Uncomfortable with Weird People

Padhraig and I were at Java Company the other day and this girl came in wearing bright red tight hot pants. She also had dreadlocks and a jewel glued or stapled to her forehead. She sat down next to us and began writing in her journal, a small book with a fairy on the cover. A few moments later, her friend joined her--a man wearing what can only be described as a smock with roomy pants. He also had a jewel Scotch taped to his head. They sat there together, talking about...I don't know what, but halfway through, she started doing yoga exhalations or speaking in tongues. It reminded me of being back in college with a bevy of theatre majors and how I just couldn't fit in with some of them--the more hippy-ish ones, those who could contort themselves into pretzels while talking about the Dali Lama and ingesting LSD. I was always intimidated by them. I am strange, but I could never be that strange or that certain degree of strange or maybe it's that brand of showoffishness.

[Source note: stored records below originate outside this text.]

(* ===== verification/ExitThm.v ===== *)
(** * Exiting, waiting and killing (do_exit, do_wait, do_kill of proc.c)

    [do_exit] composes every component: the address space and its page directory are
    released with the last process that uses them (VmmThm.v), so is the file map
    (FileThm.v), the parent is woken, the children go to [init] (Family.v) and
    another process runs (SchedThm.v).  The search of [do_wait] is exact, and
    [do_kill] marks exactly the process asked for. *)

From stdpp Require Import base gmap list.
From Stdlib Require Import ZArith Lia Bool.
From S2P Require Import Prelude.
From S2P Require Import Atomic.
From S2P Require Import Dlist.
From S2P Require Import Buddy.
From S2P Require Import Pmm.
From S2P Require Import PageTable.
From S2P Require Import PageTableInv.
From S2P Require Import PageTableOps.
From S2P Require Import PageTableThm.
From S2P Require Import Vmm.
From S2P Require Import VmmThm.
From S2P Require Import KState.
From S2P Require Import Sched.
From S2P Require Import SchedThm.
From S2P Require Import Vfs.
From S2P Require Import VfsInv.
From S2P Require Import FileThm.
From S2P Require Import Proc.
From S2P Require Import ProcThm.
From S2P Require Import Family.

(** ** The process table *)

(** Lists of children, list and hash of processes agree; identifiers are in range and
    differ. *)
Record PTable (k : kst) (ch : Z -> list Z) : Prop := {
  pt_tree : Tree (procs k) ch;
  pt_hash : HashInv k;
  pt_all : forall c, c ∈ proc_list k <-> exists q, c ∈ ch q;
  pt_nodup : NoDup (proc_list k);
  pt_pid : forall c g, c ∈ proc_list k -> procs k !! c = Some g -> 0 < pid g < MAX_PID
}.

(** The processes keep their identifiers and stay linked. *)
Lemma PTable_pids k k' ch ch' :
  PTable k ch -> Tree (procs k') ch' -> proc_list k' = proc_list k -> hash_list k' = hash_list k ->
  (forall c, pid <$> procs k' !! c = pid <$> procs k !! c) -> (forall c, (exists q, c ∈ ch' q) <-> (exists q, c ∈ ch q)) -> PTable k' ch'.
Proof.
  intros [HT [H1 H2 H3 H4 H5] Ha Hn Hp] HT' Hl Hh Hpid Hch.
  assert (Hb : forall c g', procs k' !! c = Some g' -> exists g, procs k !! c = Some g /\ pid g' = pid g).
  { intros c g' Hg'. specialize (Hpid c). rewrite Hg' in Hpid. symmetry in Hpid. apply fmap_Some in Hpid as (g&Hg&He). by exists g. }
  assert (Hbk : forall h, bucket k' h = bucket k h) by (intros h; unfold bucket; by rewrite Hh). split; [done| |..]; rewrite ?Hl.
  - split; unfold pids_known; rewrite ?Hl.
    + intros h p. rewrite Hbk. apply H1.
    + intros h p g'. rewrite Hbk. intros Hin Hg'. destruct (Hb _ _ Hg') as (g&Hg&->). by apply (H2 h p).
    + intros p g' Hin Hg'. destruct (Hb _ _ Hg') as (g&Hg&->). rewrite Hbk. by apply H3.
    + intros p Hin. destruct (H4 p Hin) as [g Hg]. specialize (Hpid p). rewrite Hg in Hpid. destruct (procs k' !! p); [by eexists|done].
    + intros p q g' h' Hpi Hqi Hg' Hh' He. destruct (Hb _ _ Hg') as (g&Hg&E1), (Hb _ _ Hh') as (h&Hh2&E2). apply (H5 p q g h); congruence.
  - intros c. rewrite Hch. apply Ha.
  - done.
  - intros c g' Hin Hg'. destruct (Hb _ _ Hg') as (g&Hg&->). by apply (Hp c).
Qed.

Lemma elem_of_rev (c : Z) l : c ∈ rev l <-> c ∈ l.
Proof. rewrite !list_elem_of_In. symmetry. apply in_rev. Qed.

Lemma adopted_linked ch cur init c : cur <> init -> (exists q, c ∈ adopted ch cur init q) <-> (exists q, c ∈ ch q).
Proof.
  intros Hne. unfold adopted. split.
  - intros [q Hq]. unfold chupd in Hq. repeat case_decide; [apply elem_of_app in Hq as [Hq|Hq]; [exists cur; by apply elem_of_rev|by exists init]|by apply elem_of_nil in Hq|by exists q].
  - intros [q Hq]. destruct (decide (q = cur)) as [->|]; [exists init; rewrite chupd_at; apply elem_of_app; left; by apply elem_of_rev|].
    destruct (decide (q = init)) as [->|]; [exists init; rewrite chupd_at; apply elem_of_app; by right|]. exists q. by rewrite !chupd_other.
Qed.

Lemma same_core_pid m m' : same_core m m' -> forall c, pid <$> m' !! c = pid <$> m !! c.
Proof.
  intros H c. apply (f_equal (fun m => m !! c)) in H. rewrite !lookup_fmap in H. destruct (m !! c) as [g|], (m' !! c) as [g'|]; cbn in *; try done.
  apply (inj Some) in H. f_equal. by apply core_fields.
Qed.

(** ** The page directory *)

Section Directory.
Context {pm : pmm_manager} `{!PmmOk pm}.
Implicit Types (a : aspace) (s : vm).

(** A directory without page tables is given back. *)
Lemma VRep_undir dl a s s' x :
  VRep dl a s -> x ∈ dirs a -> (forall i, tbls a !! (x, i) = None) ->
  pm_inv (vpm s') -> npage (vpm s') = npage (vpm s) -> PageTable.status s' = PageTable.status s -> mem s' = mem s ->
  (forall y, y <> x -> pm_owned (vpm s) y -> pm_owned (vpm s') y /\ pages (vpm s') !! y = pages (vpm s) !! y) ->
  VRep dl (mkAs (dirs a ∖ {[x]}) (tbls a) (maps a) (upages a)) s'.
Proof.
  intros HV Hx Hno HI Hn Hs Hm Hpres. destruct (r_dir _ _ _ HV _ Hx) as (_&Hxu&Hxt). destruct HV as [_ ? ? r_dir0 r_tbl0 ? r_pde0 ? ? r_upage0]. split; cbn; rewrite ?Hn, ?Hs, ?Hm; try done.
  - intros y [Hy Hne]%elem_of_difference. rewrite elem_of_singleton in Hne. destruct (r_dir0 y Hy) as (Hoy&?&?). split; [by apply Hpres|done].
  - intros y i t Ht. destruct (r_tbl0 _ _ _ Ht) as (Hy&?&?&?). split; [apply elem_of_difference; split; [done|rewrite elem_of_singleton; intros ->; congruence]|].
    split; [done|]. split; [|done]. apply Hpres; [|done]. intros ->. apply Hxt. by eexists.
  - intros y i [Hy _]%elem_of_difference Hi. by apply r_pde0.
  - intros p Hp. destruct (r_upage0 p Hp) as (Hop&pg&Hpg&Hr). assert (p <> x) by (by intros ->). destruct (Hpres p) as [? He]; [done|done|].
    split; [done|]. exists pg. by rewrite He.
Qed.

Lemma put_pgdir_runs a s mm x :
  VRep nodl a s -> TlbOk a s -> pgdir mm = kva x -> x ∈ dirs a -> (forall i, tbls a !! (x, i) = None) ->
  runs (put_pgdir pm mm) s (fun _ s' =>
    let a' := mkAs (dirs a ∖ {[x]}) (tbls a) (maps a) (upages a) in
    VRep nodl a' s' /\ TlbOk a' s' /\ ledger a (vpm s) a' (vpm s')).
Proof.
  intros HV HT Hp Hx Hno. pose proof (r_npage _ _ _ HV) as Hnp.
  assert (Hxb : 0 <= x < npage (vpm s)) by (eapply owned_npage, (r_dir _ _ _ HV _ Hx); done).
  unfold put_pgdir, kva2page, PADDR, pa2page. rewrite Hp. destruct (Z.ltb_spec (kva x) KERNBASE); [exfalso; addr; lia|]. runs_steps.
  rewrite <- (Z.add_0_r (kva x)), PPN_kva by lia. destruct (Z.leb_spec (npage (vpm s)) x); [lia|]. runs_steps.
  eapply runs_mono; [apply free_page_runs; [apply HV|apply HV|by apply (r_dir _ _ _ HV)]|]. cbn beta.
  intros _ s' (He&HI&Hn&Hnox&Hpres&Hback&_). split; [apply (VRep_undir nodl a s); try done; by rewrite He|].
  destruct (r_dir _ _ _ HV _ Hx) as (_&Hxu&Hxt). split.
  2:{ apply (ledger_shrink nodl); [done|..]; unfold as_page, is_table in *; cbn [dirs tbls upages].
      - intros y [[? _]%elem_of_difference|?]; [by left|by right].
      - done.
      - intros y Hy Has. apply Hpres; [|done]. intros ->. destruct (Has (or_introl Hx)) as [[_ Hd]%elem_of_difference|[?|?]]; [|done..]. by apply Hd, elem_of_singleton.
      - intros y [Hy|?] Hn'; [|by destruct Hn'; right]. destruct (decide (y = x)) as [->|Hne]; [done|]. destruct Hn'. left.
        apply elem_of_difference. by rewrite elem_of_singleton. }
  intros i e d Hi Hl Hc [Hd _]%elem_of_difference. rewrite He in Hl, Hc. by apply (HT i e d).
Qed.
End Directory.

(** ** The address space of a process that exits *)

(** The structure [mm] describes the mappings of the directory [x]. *)
Record MmOk `{!PmmOk pm} (a : aspace) (mm : mm_struct) (x : Z) : Prop := {
  mo_wf : mm_wf mm;
  mo_dir : pgdir mm = kva x;
  mo_in : x ∈ dirs a;
  mo_maps : forall v p, maps a !! (x, v) = Some p -> in_areas (mmap_list mm) v;
  mo_tbls : forall i t, tbls a !! (x, i) = Some t -> table_of_areas (mmap_list mm) i;
  mo_count : 1 <= mm_count mm < 2147483648
}.

Definition with_count (c : Z) (mm : mm_struct) : mm_struct :=
  mkMm (mmap_list mm) (mmap_cache mm) (pgdir mm) (map_count mm) c (mm_sem mm).

Section Exit.
Context {X : Type} {pm : pmm_manager} `{!PmmOk pm} {sc : sched_class} `{!SchedOk sc} (optab : Z -> @inode_ops X) `{!InodeOk optab}.
Abbreviation st := (pst X).
Implicit Types (s : st) (a : aspace) (g : proc_struct).
Abbreviation SInv := (SInv (sc := sc)).

Lemma on_k_runs {A} (m : M kst A) s (Q : A -> st -> Prop) : runs m (ks s) (fun r k => Q r (set_ks k s)) -> runs (on_k m) s Q.
Proof. apply runs_zoom. Qed.
Lemma on_vm_runs {A} (m : M vm A) s (Q : A -> st -> Prop) :
  runs m (kvm (ks s)) (fun r v => Q r (set_ks (set_kvm v (ks s)) s)) -> runs (on_vm m) s Q.
Proof. intros H. apply on_k_runs. by apply runs_zoom. Qed.

(** The pages of directory [x] are free again: the directory itself, its tables, and
    every page that is mapped there and nowhere else. *)
Definition pages_freed a (x : Z) (ps' : pmm) : Prop :=
  ~ pm_owned ps' x /\ (forall i t, tbls a !! (x, i) = Some t -> ~ pm_owned ps' t) /\
  (forall v p perm, maps a !! (x, v) = Some (p, perm) -> (forall y w perm', maps a !! (y, w) = Some (p, perm') -> y = x) -> ~ pm_owned ps' p).

(** What becomes of the address space of a process [g] that gives it up. *)
Inductive released s a s' a' g : Prop :=
  | rel_none : p_mm g = None -> a' = a -> mms s' = mms s -> released s a s' a' g
  | rel_shared m mm x : p_mm g = Some m -> mms s !! m = Some mm -> MmOk a mm x -> 1 < mm_count mm ->
      a' = a -> mms s' = <[m := with_count (mm_count mm - 1) mm]> (mms s) -> released s a s' a' g
  | rel_last m mm x : p_mm g = Some m -> mms s !! m = Some mm -> MmOk a mm x -> mm_count mm = 1 ->
      mms s' = delete m (mms s) -> dirs a' = dirs a ∖ {[x]} -> (forall v, maps a' !! (x, v) = None) ->
      (forall y v, y <> x -> maps a' !! (y, v) = maps a !! (y, v) /\ tbls a' !! (y, v) = tbls a !! (y, v)) ->
      pages_freed a x (vpm (kvm (ks s'))) -> released s a s' a' g.

(** Pages that left the address spaces are free. *)
Lemma ledger_gone a ps a' ps' y : ledger a ps a' ps' -> as_page a y -> ~ as_page a' y -> ~ pm_owned ps' y.
Proof. intros [Ho _] Ha Hn. rewrite Ho. tauto. Qed.

Lemma ledger_freed dl a v a' ps' x :
  VRep dl a v -> x ∈ dirs a -> ledger a (vpm v) a' ps' -> dirs a' = dirs a ∖ {[x]} -> (forall i, tbls a' !! (x, i) = None) -> tbls a' ⊆ tbls a ->
  (forall v, maps a' !! (x, v) = None) -> (forall y v, y <> x -> maps a' !! (y, v) = maps a !! (y, v)) -> still_mapped a a' -> pages_freed a x ps'.
Proof.
  intros HV Hx HL Hd Ht Hts Hmx Hmo Hu.
  assert (Hisub : forall y, is_table a' y -> is_table a y) by (intros y [k Hk]; exists k; by eapply lookup_weaken).
  assert (Husub : forall y, y ∈ upages a' -> y ∈ upages a) by (intros y Hy; by apply Hu).
  split; [|split].
  - destruct (r_dir _ _ _ HV _ Hx) as (_&Hxu&Hxt). eapply ledger_gone; [exact HL|by left|]. intros [Hy|[Hy|Hy]]; [|by apply Hxt, Hisub|by apply Hxu, Husub].
    rewrite Hd in Hy. clear -Hy. set_solver.
  - intros i t Hti. destruct (r_tbl _ _ _ HV _ _ _ Hti) as (_&_&_&Htu). eapply ledger_gone; [exact HL|right; left; by eexists|]. intros [Hy|[[k Hk]|Hy]]; [| |by apply Htu, Husub].
    + rewrite Hd in Hy. destruct (r_dir _ _ _ HV t) as (_&_&Hn); [clear -Hy; set_solver|]. apply Hn. by eexists.
    + pose proof (r_tbl_inj _ _ _ HV _ _ _ (lookup_weaken _ _ _ _ Hk Hts) Hti) as ->. by rewrite Ht in Hk.
  - intros w p perm Hm Hall. destruct (r_map _ _ _ HV _ _ _ _ Hm) as (_&_&Hpu&_). eapply ledger_gone; [exact HL|by right; right|].
    intros [Hy|[Hy|Hy]].
    + rewrite Hd in Hy. destruct (r_dir _ _ _ HV p) as (_&Hn&_); [clear -Hy; set_solver|done].
    + apply Hisub in Hy as [[y i] Hk]. by destruct (r_tbl _ _ _ HV _ _ _ Hk) as (_&_&_&?).
    + apply Hu in Hy as [_ Hc]. apply (proj1 (count_zero p (maps a)) (Hc ltac:(apply count_zero; intros [y z] perm' Hk;
        destruct (decide (y = x)) as [->|Hne]; [by rewrite Hmx in Hk|rewrite Hmo in Hk by done; by apply Hne, (Hall y z perm')])) (x, w) perm Hm).
Qed.

Definition mm_held s a g : Prop := forall m, p_mm g = Some m -> exists mm x, mms s !! m = Some mm /\ MmOk a mm x.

I am realizing though that I do have a certain degree of spirituality or maybe it's simply superstition, that thing that makes me step over cracks while walking to the subway station, wary that any wrong move might cause my mother's back to break. For instance: what do you make of going to an important appointment and encountering a large, fresh pile of human feces on the stairs on the way to catching the Green Line? Does that not seem like an omen or at the very least, a sign that the world is a horrible place? Who is so desperate that s/he must defecate on the steps at about 7 a.m. rather than going to a Starbucks or other public restroom? And what does it mean about the rest of my day, or my future? Does that mean that my future is destined to be shit? Or is poop a good symbol in some cultures? A sign of prosperity?

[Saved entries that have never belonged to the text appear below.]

(* ===== verification/Gdb.v ===== *)
(** * The kernel debugger (gdbcmd and debug_handler of kern/trap/trap.c)

    A command line from [readline] is looked at as a buffer of bytes; what is after its
    NUL is whatever earlier lines left there.  The two breakpoint registers are the CP0
    registers that [writewatchlo] and [writewatchhi] set. *)

From stdpp Require Import base gmap list.
From Stdlib Require Import ZArith Lia Bool String.
From S2P Require Import Prelude.
From S2P Require Import Printf.
From S2P Require Import Proc.

#[local] Abbreviation length := Datatypes.length.

Record dbg := mkDbg { d_tf : trapframe; watchlo : Z; watchhi : Z }.
Definition set_tf tf d := mkDbg tf (watchlo d) (watchhi d).
Definition set_watch lo hi d := mkDbg (d_tf d) lo hi.
Definition set_ra v (tf : trapframe) := mkTf (tf_vaddr tf) (tf_status tf) (tf_cause tf) (tf_lo tf) (tf_hi tf) v (reg_r tf) (tf_epc tf).

Definition conv (c : Z) : Z := if (47 <? c) && (c <? 58) then c - 48 else c - 87.

(** [(buf[i] < 48 || buf[i] > 57) && (buf[i] < 97 || buf[i] > 102)] *)
Definition not_hex (c : Z) : bool := ((c <? 48) || (57 <? c)) && ((c <? 97) || (102 <? c)).
(** The [valid] loops: indices from [i], [k] of them. *)
Fixpoint all_hex (buf : Z -> Z) (k : nat) (i : Z) : bool :=
  match k with O => true | S k => negb (not_hex (buf i)) && all_hex buf k (i + 1) end.
(** [for (i = 0; i < 8; i++) ad = ad * 16 + conv(buf[i + ...]);] *)
Fixpoint read_hex (buf : Z -> Z) (k : nat) (i ad : Z) : Z :=
  match k with O => ad | S k => read_hex buf k (i + 1) (u32 (ad * 16 + conv (buf i))) end.

(** The sign-extended 16-bit offset, times four. *)
Definition branch_off (instr : Z) : Z := Z.shiftr (s32 (Z.shiftl (Z.land instr 0xffff) 16)) 14.

(** The breakpoints for one step: [breakPoint1] and [breakPoint2].  In C,
    [currentInstruction & 0x3f == 8] is [currentInstruction & (0x3f == 8)]. *)
Definition step_points (instr pc : Z) (tf : trapframe) : Z * Z :=
  let type := Z.shiftr instr 26 in
  if type =? 0 then
    if negb (Z.land instr (if 0x3f =? 8 then 1 else 0) =? 0) || negb (Z.land instr (if 0x3f =? 9 then 1 else 0) =? 0) then
      let destination := Z.land (Z.shiftr instr 21) 0x1f in
      (u32 (pc + 8), if destination =? 31 then tf_ra tf else if destination =? 0 then 0 else reg_r tf (destination - 1))
    else (u32 (pc + 4), 0)
  else if type =? 1 then
    let rtv := Z.land (Z.shiftr instr 16) 0x1f in
    if (rtv =? 0) || (rtv =? 1) then (u32 (pc + 8), u32 (pc + 4 + branch_off instr)) else (u32 (pc + 4), 0)
  else if (type =? 2) || (type =? 3) then
    (u32 (pc + 8), u32 (Z.land pc 0xf0000000 + Z.land instr 0x03ffffff * 4))
  else if (4 <=? type) && (type <=? 7) then (u32 (pc + 8), u32 (pc + 4 + branch_off instr))
  else (u32 (pc + 4), 0).

(** [fetch]: the word at an address.  The result is -1 to leave the debugger. *)
Definition gdbcmd (fetch : Z -> Z) (buf : Z -> Z) (d : dbg) : Z * dbg :=
  let tf := d_tf d in
  if buf 0 =? 99 then (-1, d)
  else if buf 0 =? 114 then (0, d)
  else if buf 0 =? 98 then
    if negb (buf 1 =? 32) then (0, d)
    else if negb (all_hex buf 8 2) then (0, d)
    else (0, set_watch (read_hex buf 8 2 0) (watchhi d) d)
  else if buf 0 =? 116 then
    if negb (buf 1 =? 32) || negb (buf 4 =? 32) then (0, d)
    else if negb (all_hex buf 2 2) || negb (all_hex buf 8 5) then (0, d)
    else
      let rs := u32 (conv (buf 2) * 16 + conv (buf 3)) in
      if (rs =? 0) || (32 <=? rs) then (0, d)
      else
        let v := read_hex buf 8 5 0 in
        if rs =? 31 then (0, set_tf (set_ra v tf) d) else (0, set_tf (set_reg (rs - 1) v tf) d)
  else if buf 0 =? 115 then
    let '(bp1, bp2) := step_points (fetch (tf_epc tf)) (tf_epc tf) tf in
    (-1, set_watch bp1 bp2 d)
  else (0, d).

(** [debug_handler]: commands until one leaves; [lines]: what [readline] returns. *)
Fixpoint debug_loop (fetch : Z -> Z) (lines : list (Z -> Z)) (d : dbg) : outcome dbg :=
  match lines with
  | [] => NoFuel
  | buf :: lines => let '(r, d) := gdbcmd fetch buf d in if r <? 0 then Ok d else debug_loop fetch lines d
  end.
Definition debug_handler (fetch : Z -> Z) (lines : list (Z -> Z)) (d : dbg) : outcome dbg :=
  debug_loop fetch lines (set_watch 0 0 d).

(** ** Where an instruction can go *)

Definition gpr (tf : trapframe) (r : Z) : Z := if r =? 31 then tf_ra tf else if r =? 0 then 0 else reg_r tf (r - 1).
Definition simm (instr : Z) : Z := let o := instr mod 65536 in if o <? 32768 then o else o - 65536.
Definition opcode (instr : Z) : Z := instr / 67108864.
Definition funct (instr : Z) : Z := instr mod 64.
Definition rs_field (instr : Z) : Z := instr / 2097152 mod 32.
Definition rt_field (instr : Z) : Z := instr / 65536 mod 32.

Definition is_jump_reg (instr : Z) : Prop := opcode instr = 0 /\ (funct instr = 8 \/ funct instr = 9).
Definition is_branch_link (instr : Z) : Prop := opcode instr = 1 /\ (rt_field instr = 16 \/ rt_field instr = 17).
Definition is_branch (instr : Z) : Prop := 4 <= opcode instr <= 7 \/ (opcode instr = 1 /\ (rt_field instr = 0 \/ rt_field instr = 1)) \/ is_branch_link instr.
Definition is_jump (instr : Z) : Prop := opcode instr = 2 \/ opcode instr = 3.

(** MIPS32: the address executed after the instruction at [pc] (and after its delay slot
    if it has one). *)
Inductive succ (tf : trapframe) (instr pc : Z) : Z -> Prop :=
  | succ_next : ~ is_jump_reg instr -> ~ is_branch instr -> ~ is_jump instr -> succ tf instr pc (u32 (pc + 4))
  | succ_jump_reg : is_jump_reg instr -> succ tf instr pc (gpr tf (rs_field instr))
  | succ_taken : is_branch instr -> succ tf instr pc (u32 (pc + 4 + 4 * simm instr))
  | succ_not_taken : is_branch instr -> succ tf instr pc (u32 (pc + 8))
  | succ_jump : is_jump instr -> succ tf instr pc ((pc + 4) / 268435456 * 268435456 + instr mod 67108864 * 4).

Lemma branch_off_spec instr : is_u32 instr -> branch_off instr = 4 * simm instr.
Proof.
  intros Hi. unfold branch_off, simm. change 0xffff with (Z.ones 16). rewrite Z.land_ones by lia. rewrite Z.shiftl_mul_pow2, Z.shiftr_div_pow2 by lia.
  change (2 ^ 16) with 65536. change (2 ^ 14) with 16384. unfold s32, W32. destruct (Z.ltb_spec (instr mod 65536) 32768); mlia.
Qed.

Lemma field_ones x k n : 0 <= n -> 0 <= k -> Z.land (Z.shiftr x n) (Z.ones k) = x / 2 ^ n mod 2 ^ k.
Proof. intros. by rewrite Z.shiftr_div_pow2, Z.land_ones by lia. Qed.

Lemma region pc : is_u32 pc -> Z.land pc 0xf0000000 = pc / 268435456 * 268435456.
Proof.
  intros Hp. change 0xf0000000 with (Z.shiftl (Z.ones 4) 28). apply Z.bits_inj'. intros i Hi. change 268435456 with (2 ^ 28). rewrite <- Z.shiftl_mul_pow2, <- Z.shiftr_div_pow2 by lia.
  rewrite Z.land_spec. destruct (decide (i < 28)); [rewrite !Z.shiftl_spec_low by lia; apply andb_false_r|].
  rewrite !Z.shiftl_spec by lia. rewrite Z.shiftr_spec by lia. replace (i - 28 + 28) with i by lia. destruct (decide (i < 32)).
  - rewrite Z.ones_spec_low by lia. apply andb_true_r.
  - rewrite Z.ones_spec_high, andb_false_r by lia. symmetry. destruct (decide (pc = 0)) as [->|]; [apply Z.bits_0|]. apply Z.bits_above_log2; [unfold is_u32 in Hp; lia|].
    unfold is_u32, W32 in Hp. apply Z.lt_le_trans with 32; [|lia]. apply Z.log2_lt_pow2; lia.
Qed.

In other news, I finally checked out Ian McEwan's Booker Prize award-winning novel, Amsterdam. Beautifully written and he captures his characters so well. There's this scene I just read last night where the character, Clive, has to make a choice--should he help a woman clearly in distress or finish writing the last refrains of his orchestra. He chooses the latter, for very logical reasons, but it makes you dislike him so completely that the author doesn't have to editorialize at all. You just see that Clive is, at his core, fairly despicable by this one choice he makes. On the one hand, you can understand why he wants to capture this moment of creativity. On the other hand, you must shout at him from your bed, wondering how he could pick his own needs over an individual in distress. I imagine this will play out more fully later.